(The data):
Lemma snapMidi_scaleMidi midi scaleRoot (scaleIntervals : list Z) :
  0 <= midi -> 0 <= scaleRoot < 12 ->
  scaleIntervals <> [] ->
  (forall i, i ∈ scaleIntervals -> 0 <= i < 12) ->
  PitchUtils.snapMidi midi scaleRoot scaleIntervals
  = Processor.scaleMidi
      {| Processor.root := scaleRoot; Processor.intervals := scaleIntervals |}
      midi.
Proof.
  intros Hm Hr Hne Hl. unfold PitchUtils.snapMidi, Processor.scaleMidi.
  cbn [Processor.root Processor.intervals].
  destruct (PitchUtils.includes _ _); [reflexivity|].
  rewrite nearest_searches_agree; [reflexivity| |exact Hne].
  apply intervals_distance_bound;
    [apply (noteClassOf_range midi scaleRoot Hm Hr)|exact Hl].
Qed.

(** Property X15.
    Snapping lands on the scale.  For a note number that is not negative,
    a root in 0..11 and intervals in 0..11 (at least one), the note
    [snapToScale] and the scale case of [getSynthFrequency] compute is
    the same, is not negative, has its pitch class above the root among
    the intervals, and is left where it is by a second snap. *)
Theorem snap_lands_on_scale midi scaleRoot (scaleIntervals : list Z) :
  0 <= midi -> 0 <= scaleRoot < 12 ->
  scaleIntervals <> [] ->
  (forall i, i ∈ scaleIntervals -> 0 <= i < 12) ->
  PitchUtils.snapMidi midi scaleRoot scaleIntervals
  = Processor.scaleMidi
      {| Processor.root := scaleRoot; Processor.intervals := scaleIntervals |}
      midi
  /\ 0 <= PitchUtils.snapMidi midi scaleRoot scaleIntervals
  /\ PitchUtils.noteClassOf
       (PitchUtils.snapMidi midi scaleRoot scaleIntervals) scaleRoot
     ∈ scaleIntervals
  /\ PitchUtils.snapMidi
       (PitchUtils.snapMidi midi scaleRoot scaleIntervals)
       scaleRoot scaleIntervals
     = PitchUtils.snapMidi midi scaleRoot scaleIntervals.
Proof.
  intros Hm Hr Hne Hl.
  split; [apply snapMidi_scaleMidi; assumption|].
  rewrite (snapMidi_scaleMidi midi scaleRoot scaleIntervals Hm Hr Hne Hl).
  assert (Hpos_class :
    0 <= Processor.scaleMidi
           {| Processor.root := scaleRoot;
              Processor.intervals := scaleIntervals |} midi
    /\ PitchUtils.noteClassOf
         (Processor.scaleMidi
            {| Processor.root := scaleRoot;
               Processor.intervals := scaleIntervals |} midi) scaleRoot
       ∈ scaleIntervals).
  { unfold Processor.scaleMidi. cbn [Processor.root Processor.intervals].
    destruct (PitchUtils.includes scaleIntervals
                (PitchUtils.noteClassOf midi scaleRoot)) eqn:Hin.
    - split; [exact Hm|]. apply includes_spec. exact Hin.
    - destruct (noteClassOf_range midi scaleRoot Hm Hr) as [Hc _].
      pose proof (nearest_in_intervals _ scaleIntervals Hc Hne Hl) as Hnear.
      set (r := Processor.nearestScaleInterval
                  (PitchUtils.noteClassOf midi scaleRoot) scaleIntervals) in *.
      pose proof (Hl r Hnear) as Hrb.
      assert (Hq : 0 <= midi / 12) by (apply Z.div_pos; lia).
      assert (Ht : 0 <= midi / 12 * 12 + scaleRoot + r) by lia.
      split; [exact Ht|].
      destruct (noteClassOf_range (midi / 12 * 12 + scaleRoot + r) scaleRoot
                  Ht Hr) as [_ ->].
      replace (midi / 12 * 12 + scaleRoot + r - scaleRoot)
        with (r + midi / 12 * 12) by lia.
      rewrite Z_mod_plus_full, Z.mod_small by lia. exact Hnear. }
  destruct Hpos_class as [Hpos Hclass].
  split; [exact Hpos|]. split; [exact Hclass|].
  apply (snap_in_scale _ scaleRoot scaleIntervals Hclass).
Qed.

Lemma snap_lands_on_scale_witness :
  PitchUtils.noteClassOf (PitchUtils.snapMidi 61 7 majorIntervals) 7
  ∈ majorIntervals.
Proof.
  apply (snap_lands_on_scale 61 7 majorIntervals).
  - lia.
  - lia.
  - discriminate.
  - intros i Hi. unfold majorIntervals in Hi.
    repeat (apply elem_of_cons in Hi; destruct Hi as [->|Hi]; [lia|]).
    inversion Hi.
Defined.

(** Property X16.
    How a note outside the scale is snapped.  The scale case rebuilds the
    note from the octave of the detected note, the root and one of the
    intervals; that interval is at the least circular distance from the
    pitch class, and every interval before it in the configured order is
    strictly farther (the first of the nearest wins). *)
Theorem snap_takes_first_nearest sc midi :
  0 <= midi -> 0 <= Processor.root sc < 12 ->
  (forall i, i ∈ Processor.intervals sc -> 0 <= i < 12) ->
  PitchUtils.noteClassOf midi (Processor.root sc) ∉ Processor.intervals sc ->
  Processor.intervals sc <> [] ->
  exists pre r post,
    Processor.intervals sc = pre ++ r :: post
    /\ Processor.scaleMidi sc midi = midi / 12 * 12 + Processor.root sc + r
    /\ (forall i, i ∈ pre ->
          PitchUtils.circularDistance
            (PitchUtils.noteClassOf midi (Processor.root sc)) r
          < PitchUtils.circularDistance
              (PitchUtils.noteClassOf midi (Processor.root sc)) i)
    /\ (forall i, i ∈ post ->
          PitchUtils.circularDistance
            (PitchUtils.noteClassOf midi (Processor.root sc)) r
          <= PitchUtils.circularDistance
               (PitchUtils.noteClassOf midi (Processor.root sc)) i).
Proof.
  intros Hm Hr Hl Hout Hne.
  destruct (noteClassOf_range midi (Processor.root sc) Hm Hr) as [Hc _].
  destruct (nearest_first_minimum _ (Processor.intervals sc) Hne
              (intervals_distance_bound _ _ Hc Hl))
    as (pre & post & Heq & Hpre & Hpost).
  exists pre, (Processor.nearestScaleInterval
                 (PitchUtils.noteClassOf midi (Processor.root sc))
                 (Processor.intervals sc)), post.
  split; [exact Heq|]. split; [|split; assumption].
  unfold Processor.scaleMidi.
  destruct (PitchUtils.includes _ _) eqn:Hin; [|reflexivity].
  apply includes_spec in Hin. contradiction.
Qed.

(Activity): Some lines contain the word "that". Pull each one out of the listing.

(Solution for this exercise):
    Snapping lands on the scale.  For a note number that is not negative,
    intervals; that interval is at the least circular distance from the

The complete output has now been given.